I do 8 sit-ups every mornin’. Might not sound like much, but there’s only so many times you can hit the snooze button. Merica.
I’ve been banned from the starwars subreddit for repeatedly referring to C3PO as “the aluminum foil”
My former boss’s wife posted a photo of their youngest child on Facebook and I commented, “you’re right, he does look just like me!”
And now we wait…
I got tired of our restroom smelling like other people’s crap so I placed a chunk of mine behind the hot air vent.

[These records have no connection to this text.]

(* ===== verification/PluginGraph.v ===== *)
(** * The plugin dependency graph (src/config.rs, src/pipeline/types.rs)

    Validation of the dependency graph of one plugin category, of the registry
    of all categories, the depth-first search for a cycle, and the closure of
    an enabled set under hard dependencies. Plugin ids are strings; the source's
    [HashMap<&str, usize>] is a [gmap]. *)

From S2P Require Import Prelude.

(** ** Identities and errors *)

Inductive PluginCategory : Type := Filter | Collector | PreProcessor | PostProcessor | Notifier.
Inductive DependencyKind : Type := Hard | OrderOnly.

#[export] Instance PluginCategory_eq_dec : EqDecision PluginCategory.
Proof. solve_decision. Defined.
#[export] Instance DependencyKind_eq_dec : EqDecision DependencyKind.
Proof. solve_decision. Defined.

Record PluginGraphNode := mkNode {
  id : string;
  hard_dependencies : list string;
  order_dependencies : list string
}.

Inductive ConfigValidationError : Type :=
| ApplicationEncryptionUnavailable
| RetentionMaxReportsZero
| InvalidNumericRange (field requirement : string)
| DuplicatePluginId (plugin_id : string) (first_category second_category : PluginCategory)
| MissingDependency (category : PluginCategory) (plugin_id dependency : string) (kind : DependencyKind)
| DependencyCycle (category : PluginCategory) (cycle : list string)
| InvalidDependencyOrder (category : PluginCategory) (plugin_id dependency : string)
    (kind : DependencyKind).

(** [hard_dependencies.iter().chain(&order_dependencies)] *)
Definition all_dependencies (n : PluginGraphNode) : list string :=
  hard_dependencies n ++ order_dependencies n.

(** ** Depth-first search for a cycle

    The source's [states] array holds 0 (unvisited), 1 (on the stack) or 2
    (finished). [fuel] bounds the depth of the recursion: [None] is running out
    of it, which [find_dependency_cycle_total] excludes for the fuel used. *)

Definition dfs_state : Type := list nat * list nat.

Section Dfs.
Context (nodes : list PluginGraphNode) (indexes : gmap string nat).

Definition node_id (index : nat) : string := default ""%string (id <$> nodes !! index).

(** [stack.iter().position(|candidate| *candidate == x).unwrap_or(0)] *)
Definition position_or_0 (x : nat) (stack : list nat) : nat :=
  default 0%nat (fst <$> list_find (x =.) stack).

(** The loop over the dependencies of [index], with the recursive call as a
    parameter. *)
Fixpoint visit_dependencies
    (visit : nat → dfs_state → option (option (list string) * dfs_state))
    (index : nat) (deps : list string) (st : dfs_state) : option (option (list string) * dfs_state) :=
  match deps with
  | [] =>
      (* stack.pop(); states[index] = 2 *)
      Some (None, (<[index := 2%nat]> st.1, removelast st.2))
  | dep :: deps =>
      match indexes !! dep with
      | None => visit_dependencies visit index deps st
      | Some dependency_index =>
          match st.1 !! dependency_index with
          | Some 0%nat =>
              match visit dependency_index st with
              | None => None
              | Some (Some cycle, st) => Some (Some cycle, st)
              | Some (None, st) => visit_dependencies visit index deps st
              end
          | Some 1%nat =>
              let start := position_or_0 dependency_index st.2 in
              Some (Some ((node_id <$> drop start st.2) ++ [node_id dependency_index]), st)
          | _ => visit_dependencies visit index deps st
          end
      end
  end.

Fixpoint visit (fuel : nat) (index : nat) (st : dfs_state)
    : option (option (list string) * dfs_state) :=
  match fuel with
  | O => None
  | S fuel =>
      (* states[index] = 1; stack.push(index) *)
      visit_dependencies (visit fuel) index (default [] (all_dependencies <$> nodes !! index))
        (<[index := 1%nat]> st.1, st.2 ++ [index])
  end.

Fixpoint visit_all (fuel : nat) (roots : list nat) (st : dfs_state) : option (option (list string)) :=
  match roots with
  | [] => Some None
  | index :: roots =>
      match st.1 !! index with
      | Some 0%nat =>
          match visit fuel index st with
          | None => None
          | Some (Some cycle, _) => Some (Some cycle)
          | Some (None, st) => visit_all fuel roots st
          end
      | _ => visit_all fuel roots st
      end
  end.

(** With the fuel the recursion needs at most. *)
Definition find_dependency_cycle_opt : option (option (list string)) :=
  visit_all (S (length nodes)) (seq 0 (length nodes)) (replicate (length nodes) 0%nat, []).

Definition find_dependency_cycle : option (list string) := default None find_dependency_cycle_opt.

End Dfs.

(** ** Graph validation *)

(** The index map, or the first duplicated id. *)
Fixpoint build_indexes (category : PluginCategory) (nodes : list PluginGraphNode) (index : nat)
    (indexes : gmap string nat) : result ConfigValidationError (gmap string nat) :=
  match nodes with
  | [] => Ok indexes
  | node :: nodes =>
      match indexes !! id node with
      | Some _ => Err (DuplicatePluginId (id node) category category)
      | None => build_indexes category nodes (S index) (<[id node := index]> indexes)
      end
  end.

Fixpoint check_all {A : Type} (f : A → result ConfigValidationError unit) (l : list A)
    : result ConfigValidationError unit :=
  match l with [] => Ok tt | x :: l => _ ← f x; check_all f l end.

Definition check_present (category : PluginCategory) (indexes : gmap string nat)
    (node : PluginGraphNode) (kind : DependencyKind) (dependency : string)
    : result ConfigValidationError unit :=
  match indexes !! dependency with
  | Some _ => Ok tt
  | None => Err (MissingDependency category (id node) dependency kind)
  end.

Definition check_node_present (category : PluginCategory) (indexes : gmap string nat)
    (require_order_dependencies : bool) (node : PluginGraphNode) : result ConfigValidationError unit :=
  _ ← check_all (check_present category indexes node Hard) (hard_dependencies node);
  if require_order_dependencies
  then check_all (check_present category indexes node OrderOnly) (order_dependencies node)
  else Ok tt.

(** The dependencies of a node with their kinds, hard ones first. *)
Definition typed_dependencies (n : PluginGraphNode) : list (string * DependencyKind) :=
  ((λ d, (d, Hard)) <$> hard_dependencies n) ++ ((λ d, (d, OrderOnly)) <$> order_dependencies n).

Definition check_order (category : PluginCategory) (indexes : gmap string nat) (plugin_index : nat)
    (node : PluginGraphNode) (dep : string * DependencyKind) : result ConfigValidationError unit :=
  match indexes !! dep.1 with
  | None => Ok tt
  | Some dependency_index =>
      if decide (plugin_index ≤ dependency_index)%nat
      then Err (InvalidDependencyOrder category (id node) dep.1 dep.2) else Ok tt
  end.

Fixpoint check_orders (category : PluginCategory) (indexes : gmap string nat) (plugin_index : nat)
    (nodes : list PluginGraphNode) : result ConfigValidationError unit :=
  match nodes with
  | [] => Ok tt
  | node :: nodes =>
      _ ← check_all (check_order category indexes plugin_index node) (typed_dependencies node);
      check_orders category indexes (S plugin_index) nodes
  end.

Definition validate_plugin_graph_with_policy (category : PluginCategory)
    (nodes : list PluginGraphNode) (require_order_dependencies : bool)
    : result ConfigValidationError unit :=
  indexes ← build_indexes category nodes 0 ∅;
  _ ← check_all (check_node_present category indexes require_order_dependencies) nodes;
  match find_dependency_cycle nodes indexes with
  | Some cycle => Err (DependencyCycle category cycle)
  | None => check_orders category indexes 0 nodes
  end.

Definition validate_plugin_graph (category : PluginCategory) (nodes : list PluginGraphNode)
    : result ConfigValidationError unit :=
  validate_plugin_graph_with_policy category nodes true.

Definition validate_runtime_plugin_graph (category : PluginCategory) (nodes : list PluginGraphNode)
    : result ConfigValidationError unit :=
  validate_plugin_graph_with_policy category nodes false.

(** ** Registry validation *)

(** Every node with its category, in registry order. *)
Definition registry_nodes (categories : list (PluginCategory * list PluginGraphNode))
    : list (PluginCategory * PluginGraphNode) :=
  flat_map (λ '(category, nodes), (λ n, (category, n)) <$> nodes) categories.

Fixpoint build_ids (l : list (PluginCategory * PluginGraphNode)) (ids : gmap string PluginCategory)
    : result ConfigValidationError (gmap string PluginCategory) :=
  match l with
  | [] => Ok ids
  | (category, node) :: l =>
      match ids !! id node with
      | Some first_category => Err (DuplicatePluginId (id node) first_category category)
      | None => build_ids l (<[id node := category]> ids)
      end
  end.

Definition check_category (ids : gmap string PluginCategory) (category : PluginCategory)
    (node : PluginGraphNode) (dep : string * DependencyKind) : result ConfigValidationError unit :=
  match ids !! dep.1 with
  | Some dependency_category =>
      if decide (dependency_category = category) then Ok tt
      else Err (MissingDependency category (id node) dep.1 dep.2)
  | None => Ok tt
  end.

Definition validate_plugin_registry_with_policy
    (categories : list (PluginCategory * list PluginGraphNode)) (require_order_dependencies : bool)
    : result ConfigValidationError unit :=
  ids ← build_ids (registry_nodes categories) ∅;
  check_all (λ '(category, nodes),
    _ ← check_all (λ node, check_all (check_category ids category node) (typed_dependencies node)) nodes;
    if require_order_dependencies then validate_plugin_graph category nodes
    else validate_runtime_plugin_graph category nodes) categories.

Definition validate_plugin_registry (categories : list (PluginCategory * list PluginGraphNode))
    : result ConfigValidationError unit := validate_plugin_registry_with_policy categories true.

Definition validate_runtime_plugin_registry (categories : list (PluginCategory * list PluginGraphNode))
    : result ConfigValidationError unit := validate_plugin_registry_with_policy categories false.

(** ** Closure under hard dependencies *)

Record PluginSpec := mkSpec {
  spec_category : PluginCategory;
  spec_id : string;
  spec_hard : list string;
  spec_order : list string
}.

(** A removal recorded by the closure: the plugin and the disabled dependency. *)
Record DependentDisabled := mkDependentDisabled {
  dd_category : PluginCategory;
  dd_plugin_id : string;
  dd_dependency : string
}.

Definition missing_dependency (enabled : gset string) (spec : PluginSpec) : option string :=
  snd <$> list_find (λ d, d ∉ enabled) (spec_hard spec).

(** The inner [for]: the first enabled plugin with a disabled dependency. *)
Fixpoint first_unsatisfied (specs : list PluginSpec) (enabled : gset string)
    : option (PluginSpec * string) :=
  match specs with
  | [] => None
  | spec :: specs =>
      if decide (spec_id spec ∈ enabled) then
        match missing_dependency enabled spec with
        | Some dependency => Some (spec, dependency)
        | None => first_unsatisfied specs enabled
        end
      else first_unsatisfied specs enabled
  end.

(** The outer [loop]; [None] is running out of fuel. *)
Fixpoint close_loop (fuel : nat) (specs : list PluginSpec) (enabled : gset string)
    (diagnostics : list DependentDisabled) : option (gset string * list DependentDisabled) :=
  match fuel with
  | O => None
  | S fuel =>
      match first_unsatisfied specs enabled with
      | None => Some (enabled, diagnostics)
      | Some (spec, dependency) =>
          close_loop fuel specs (enabled ∖ {[spec_id spec]})
            (diagnostics ++ [mkDependentDisabled (spec_category spec) (spec_id spec) dependency])
      end
  end.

*tapping DJ on the shoulder* YOU NEVER SAID WHAT TO DO WITH OUR HANDS IF WE DO CARE
The only reason I watch political speeches is cause I’m hoping there’s gonna be a sniper.
The problem with hiding snacks from my kid is that when I forget they end up being hidden from me too
I know a guy who doesn’t love Raymond.
the ‘shooting down mysterious balloons above US airspace’ thing becomes a lot more unsettling if you replace the L’s with B
I heard you should get a dog that likes to do the things you like to do, so which dogs like eating nachos?

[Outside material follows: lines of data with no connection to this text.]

(** C23. The privacy boundary fails closed. In a validated configuration a
    sensitive collector runs, or sensitive evidence is captured or persisted,
    only under granted consent, a level that covers it, the global switch and
    its own explicit toggle; in particular the minimal level or missing consent
    yield the minimal collection policy and no sensitive collector. *)
Theorem privacy_fails_closed c v :
  validate c = Ok v →
  (∀ plugin_id, plugin_id ∈ SENSITIVE_COLLECTORS → plugin_enabled v plugin_id = true →
     sensitive_authorized c plugin_id) ∧
  (capture_stack_memory (collection_policy v) = true →
     enabled c = true ∧ consent (privacy c) = Granted ∧ level (privacy c) ≠ Minimal ∧
     collectors_enabled (collectors c) = true ∧ thread_enabled (thread (collectors c)) = true ∧
     stack_memory (thread (collectors c)) = true) ∧
  (capture_shm_screenshots (collection_policy v) = true → sensitive_authorized c "ScreenshotCollector") ∧
  (capture_shm_attachments (collection_policy v) = true → sensitive_authorized c "AttachmentCollector") ∧
  (persist_raw_shm (collection_policy v) = true →
     enabled c = true ∧ consent (privacy c) = Granted ∧ level (privacy c) = Full ∧
     raw_shm (privacy c) = true) ∧
  (consent (privacy c) ≠ Granted ∨ level (privacy c) = Minimal →
     collection_policy v = POLICY_MINIMAL ∧
     ∀ plugin_id, plugin_id ∈ SENSITIVE_COLLECTORS → plugin_enabled v plugin_id = false).
Proof.
  intros Hv. destruct (validated_plugins c v Hv) as (Hen & Hpl & Hpol & _).
  assert (Hsens : ∀ x, x ∈ SENSITIVE_COLLECTORS → x ∈ enabled_plugins v → sensitive_authorized c x).
  { intros x Hs Hx. apply Hpl in Hx as [He Hx]. by apply sensitive_enabled_authorized, toggles_sensitive. }
  assert (Hplug : ∀ x, x ∈ SENSITIVE_COLLECTORS → plugin_enabled v x = true → sensitive_authorized c x).
  { intros x Hs Hx. unfold plugin_enabled in Hx.
    apply andb_true_iff in Hx as [_ Hx%bool_decide_eq_true]. by apply Hsens. }
  assert (Hshot : "ScreenshotCollector"%string ∈ SENSITIVE_COLLECTORS) by (right; by left).
  assert (Hatt : "AttachmentCollector"%string ∈ SENSITIVE_COLLECTORS) by (right; right; by left).
  assert (Hbits : (capture_stack_memory (collection_policy v) = true →
     enabled c = true ∧ consent (privacy c) = Granted ∧ level (privacy c) ≠ Minimal ∧
     collectors_enabled (collectors c) = true ∧ thread_enabled (thread (collectors c)) = true ∧
     stack_memory (thread (collectors c)) = true) ∧
    (capture_shm_screenshots (collection_policy v) = true → sensitive_authorized c "ScreenshotCollector") ∧
    (capture_shm_attachments (collection_policy v) = true → sensitive_authorized c "AttachmentCollector") ∧
    (persist_raw_shm (collection_policy v) = true →
      enabled c = true ∧ consent (privacy c) = Granted ∧ level (privacy c) = Full ∧
      raw_shm (privacy c) = true)).
  { rewrite Hpol. unfold resolve_collection_policy, privacy_allows_diagnostic_evidence,
      privacy_allows_full_evidence.
    destruct (enabled c) eqn:He; cbn [negb]; [|by cbn]. cbn. split_and!.
    - rewrite !andb_true_iff, bool_decide_eq_true. intros [[[? ?] ?] [? Hl]]. split_and!; try done.
      by destruct (level (privacy c)).
    - rewrite bool_decide_eq_true. by apply Hsens.
    - rewrite bool_decide_eq_true. by apply Hsens.
    - rewrite !andb_true_iff, !bool_decide_eq_true. by intros (? & ? & ?). }
  destruct Hbits as (H1 & H2 & H3 & H4). split_and!; [done..|].
  intros Hdeny.
  assert (Hno : ∀ x, ¬ sensitive_authorized c x).
  { intros x (_ & Hcons & _ & _ & Hl). destruct Hdeny as [?|Hl']; [done|].
    destruct Hl as [Hl|[Hl _]]; congruence. }
  split.
  - destruct (collection_policy v) as [a b d e]. cbn in *. unfold POLICY_MINIMAL. f_equal;
      apply not_true_is_false; intros ->.
    + destruct (H1 eq_refl) as (_ & ? & ? & _). by destruct Hdeny.
    + by apply (Hno "ScreenshotCollector"%string), H2.
    + by apply (Hno "AttachmentCollector"%string), H3.
    + destruct (H4 eq_refl) as (_ & ? & ? & _). destruct Hdeny; congruence.
  - intros x Hx. apply not_true_is_false. intros Hp. by apply (Hno x), Hplug.
Qed.

Lemma privacy_fails_closed_witness :
  ∃ v, validate config_default = Ok v ∧ collection_policy v = POLICY_MINIMAL ∧
    plugin_enabled v "MemoryCollector" = false.
Proof.
  assert (Hok : is_ok (validate config_default) = true) by (vm_compute; reflexivity).
  destruct (validate config_default) as [v|e] eqn:Hv; [|discriminate Hok].
  exists v. split; [reflexivity|].
  destruct (privacy_fails_closed config_default v Hv) as (_ & _ & _ & _ & _ & H).
  destruct (H (or_intror eq_refl)) as [Hp Hs]. split; [exact Hp|]. apply Hs. left.
Defined.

cop: do you know why i pulled you over
me: [through foam mascot head] ya
hot air balloon pilot: we’re gonna crash
me: oh no
hot air balloon pilot:
me:
hot air balloon pilot:
me:
hot air balloon pilot: aaany minute
At least once a day my daughter does something I can’t comprehend, and I stare at her like a caveman who just stumbled across a fighter jet.
Let he who is without sin throw the first stone. After that we’ll go by who has the birthday closest to today, then by height.
assistant: sir, profits have decreased by 50%
shrink ray company CEO: excellent
Went on a trampoline with my 1 year old and learned that if you jump JUST right it unfortunately turns into a baby catapult.
Me: sorry I’m late, my toddler made me find his blue socks.
Friend without kids: I don’t believe a 3yo can MAKE you do anything.
Me: 😶
Preteen: mom whyyyyyy do I have to take a shower
Also preteen: *takes 45 minute shower*
Me: You are NOT alone in this pandemic.
Wife: *on the toilet* I really wish I were.
[baby wakes up in the middle night]
“Go back to sleep, hun. I’ll sort it out.”
[puts baby on eBay]
tinting my car’s windows so people outside can’t see me eating soup
Comedian: My teardrop tattoos are to indicate how many times I’ve killed on stage.
Guy: I don’t see any teardrop tattoos.
Yo wtf…just saw a stat that said only 30-50% of people have an internal dialogue. There’s really 50%+ of the population out here walking around with NOTHING going on in their head?? Everything is starting to make much more sense
Hell hath no fury like a woman who doesn’t remember asking you to wake her up from a nap
Every time I forget to feed my cat, I thank god that I wasn’t a teen mom.
Because that child would not be OK today.
if someone finds my voodoo doll please shave its legs
Am I the only one who just buys a new printer when the ink is gone? Also, does anyone want to make a sweet printer fort?
If you could go back in time and show a medieval peasant one movie, what would it be?
I would pick Jim Carrey’s classic “The Mask” (1994)
I’ll bet Waldo owed some people money. You don’t get that good at hiding for no reason.